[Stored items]
::::::::::

(** * View synchronisation and edit-history overlay of the dataset page

    Shallow embedding of [frontend-next/app/page.tsx]: the React state of
    [Page], its event handlers ([loadDataset], [openDataset], [runNLQ],
    [fetchPage], [handleUndo], [handleShowAllInTable], ...) and the parts of
    the render function that decide which controls are enabled.

    Modelling conventions.
    - Every [useState] cell is a field of [State]; [setX v] is a functional
      record update.  A handler is a command over a [World]: the pending React
      state, the log of requests sent with [fetchJson], and the one
      [localStorage] slot.
    - A handler is a closure created by one render.  Plain reads of state
      variables inside it ([session], [limit], [rowCount], [highlightStack],
      ...) therefore see the state of that render, the argument [snap], while
      updater callbacks ([setMessages((m) => ...)]) see the pending state.
    - The answer of the server to each request is an argument of the handler:
      [Ok data] when [fetchJson] returns, [Failed msg] when it throws.
    - Counts are integers (Z); JavaScript truthiness ([x || d]) is written
      out: 0, the empty string, null and undefined are falsy.  Fields that
      the code defends with [||] may be absent and are options. *)

From Stdlib Require Import Ascii.
From stdpp Require Import gmap strings list fin_maps pretty.

Open Scope Z_scope.

(** ** JavaScript values and objects *)

Local Set Warnings "-register-all".

Inductive Json :=
| JNull
| JBool (b : bool)
| JNum (n : Z)
| JStr (s : string)
| JArr (items : list Json)
| JObj (props : list (string * Json)).

(** A plain object: its own enumerable string keys in property order, each
    key at most once. *)
Abbreviation Obj V := (list (string * V)).

Abbreviation Row := (Obj Json).
Abbreviation Cols := (Obj string).

Definition ROW_ID : string := "__row_id".

(** [const { k, ...rest } = o]: [rest] receives every own property of [o]
    but [k], in the order of [o]. *)
Definition rest_without {V} (k : string) (o : Obj V) : Obj V :=
  filter (λ kv, negb (String.eqb kv.1 k)) o.

(** [o[k]] on a plain object. *)
Fixpoint get {V} (k : string) (o : Obj V) : option V :=
  match o with
  | [] => None
  | (k', v) :: o' => if String.eqb k' k then Some v else get k o'
  end.

Definition keys {V} (o : Obj V) : list string := o.*1.

Definition stripRowId (rows : list Row) : list Row :=
  map (λ r, rest_without ROW_ID r) rows.

Definition stripColumns (cols : Cols) : Cols := rest_without ROW_ID cols.

(** ** Truthiness *)

Definition truthy_str (s : string) : bool := negb (String.eqb s "").

Definition truthy_ostr (o : option string) : bool :=
  match o with Some s => truthy_str s | None => false end.
(** * Browse-data front end: filter reconciliation, paginated file table,
      trial pagination and the legacy client-side file table.

    A shallow embedding of the state-handling code of
    - [src/components/browse-data/shared/FilterProvider.tsx],
    - the function-style [FileTable] (paginated fetch controller),
    - [usePaginatedTrials] of [TrialTable.tsx],
    - the legacy class-based [FileTable],
    followed by the properties proved about them.

    Conventions.  A JavaScript [number] that holds a page, a count or an
    identifier is a [Z] (fractions, NaN and infinities are outside the
    model).  [undefined] is [None].  React state and the URL query
    parameters are fields of an explicit state record; a state setter is a
    function on that record.  Code that can raise a [TypeError] lives in
    the [completion] monad. *)

From Stdlib Require Import ZArith List Ascii String Bool Lia Permutation Sorted.
From stdpp Require Import base option list strings gmap pretty.

Local Open Scope Z_scope.

(** ** Abrupt completion *)

Inductive error := TypeError.

Inductive completion (A : Type) :=
| Normal (a : A)
| Throw (e : error).
Arguments Normal {A} a.
Arguments Throw {A} e.

#[global] Instance completion_ret : MRet completion := fun A a => Normal a.
#[global] Instance completion_bind : MBind completion :=
  fun A B f c => match c with Normal a => f a | Throw e => Throw e end.

(** [Array.prototype.filter] with a callback that may throw: elements are
    visited in order and the first exception aborts the whole call. *)
Fixpoint filterM {A} (f : A -> completion bool) (l : list A) : completion (list A) :=
  match l with
  | [] => Normal []
  | x :: r =>
      b ← f x;
      r' ← filterM f r;
      Normal (if b : bool then x :: r' else r')
  end.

::::::::::

▶ [Problem requirements] What is needed is a word-for-word copy of all the records above.

▶ [Expected answer]
(** * View synchronisation and edit-history overlay of the dataset page

    Shallow embedding of [frontend-next/app/page.tsx]: the React state of
    [Page], its event handlers ([loadDataset], [openDataset], [runNLQ],
    [fetchPage], [handleUndo], [handleShowAllInTable], ...) and the parts of
    the render function that decide which controls are enabled.

    Modelling conventions.
    - Every [useState] cell is a field of [State]; [setX v] is a functional
      record update.  A handler is a command over a [World]: the pending React
      state, the log of requests sent with [fetchJson], and the one
      [localStorage] slot.
    - A handler is a closure created by one render.  Plain reads of state
      variables inside it ([session], [limit], [rowCount], [highlightStack],
      ...) therefore see the state of that render, the argument [snap], while
      updater callbacks ([setMessages((m) => ...)]) see the pending state.
    - The answer of the server to each request is an argument of the handler:
      [Ok data] when [fetchJson] returns, [Failed msg] when it throws.
    - Counts are integers (Z); JavaScript truthiness ([x || d]) is written
      out: 0, the empty string, null and undefined are falsy.  Fields that
      the code defends with [||] may be absent and are options. *)

From Stdlib Require Import Ascii.
From stdpp Require Import gmap strings list fin_maps pretty.

Open Scope Z_scope.

(** ** JavaScript values and objects *)

Local Set Warnings "-register-all".

Inductive Json :=
| JNull
| JBool (b : bool)
| JNum (n : Z)
| JStr (s : string)
| JArr (items : list Json)
| JObj (props : list (string * Json)).

(** A plain object: its own enumerable string keys in property order, each
    key at most once. *)
Abbreviation Obj V := (list (string * V)).

Abbreviation Row := (Obj Json).
Abbreviation Cols := (Obj string).

Definition ROW_ID : string := "__row_id".

(** [const { k, ...rest } = o]: [rest] receives every own property of [o]
    but [k], in the order of [o]. *)
Definition rest_without {V} (k : string) (o : Obj V) : Obj V :=
  filter (λ kv, negb (String.eqb kv.1 k)) o.

(** [o[k]] on a plain object. *)
Fixpoint get {V} (k : string) (o : Obj V) : option V :=
  match o with
  | [] => None
  | (k', v) :: o' => if String.eqb k' k then Some v else get k o'
  end.

Definition keys {V} (o : Obj V) : list string := o.*1.

Definition stripRowId (rows : list Row) : list Row :=
  map (λ r, rest_without ROW_ID r) rows.

Definition stripColumns (cols : Cols) : Cols := rest_without ROW_ID cols.

(** ** Truthiness *)

Definition truthy_str (s : string) : bool := negb (String.eqb s "").

Definition truthy_ostr (o : option string) : bool :=
  match o with Some s => truthy_str s | None => false end.
(** * Browse-data front end: filter reconciliation, paginated file table,
      trial pagination and the legacy client-side file table.

    A shallow embedding of the state-handling code of
    - [src/components/browse-data/shared/FilterProvider.tsx],
    - the function-style [FileTable] (paginated fetch controller),
    - [usePaginatedTrials] of [TrialTable.tsx],
    - the legacy class-based [FileTable],
    followed by the properties proved about them.

    Conventions.  A JavaScript [number] that holds a page, a count or an
    identifier is a [Z] (fractions, NaN and infinities are outside the
    model).  [undefined] is [None].  React state and the URL query
    parameters are fields of an explicit state record; a state setter is a
    function on that record.  Code that can raise a [TypeError] lives in
    the [completion] monad. *)

From Stdlib Require Import ZArith List Ascii String Bool Lia Permutation Sorted.
From stdpp Require Import base option list strings gmap pretty.

Local Open Scope Z_scope.

(** ** Abrupt completion *)

Inductive error := TypeError.

Inductive completion (A : Type) :=
| Normal (a : A)
| Throw (e : error).
Arguments Normal {A} a.
Arguments Throw {A} e.

#[global] Instance completion_ret : MRet completion := fun A a => Normal a.
#[global] Instance completion_bind : MBind completion :=
  fun A B f c => match c with Normal a => f a | Throw e => Throw e end.

(** [Array.prototype.filter] with a callback that may throw: elements are
    visited in order and the first exception aborts the whole call. *)
Fixpoint filterM {A} (f : A -> completion bool) (l : list A) : completion (list A) :=
  match l with
  | [] => Normal []
  | x :: r =>
      b ← f x;
      r' ← filterM f r;
      Normal (if b : bool then x :: r' else r')
  end.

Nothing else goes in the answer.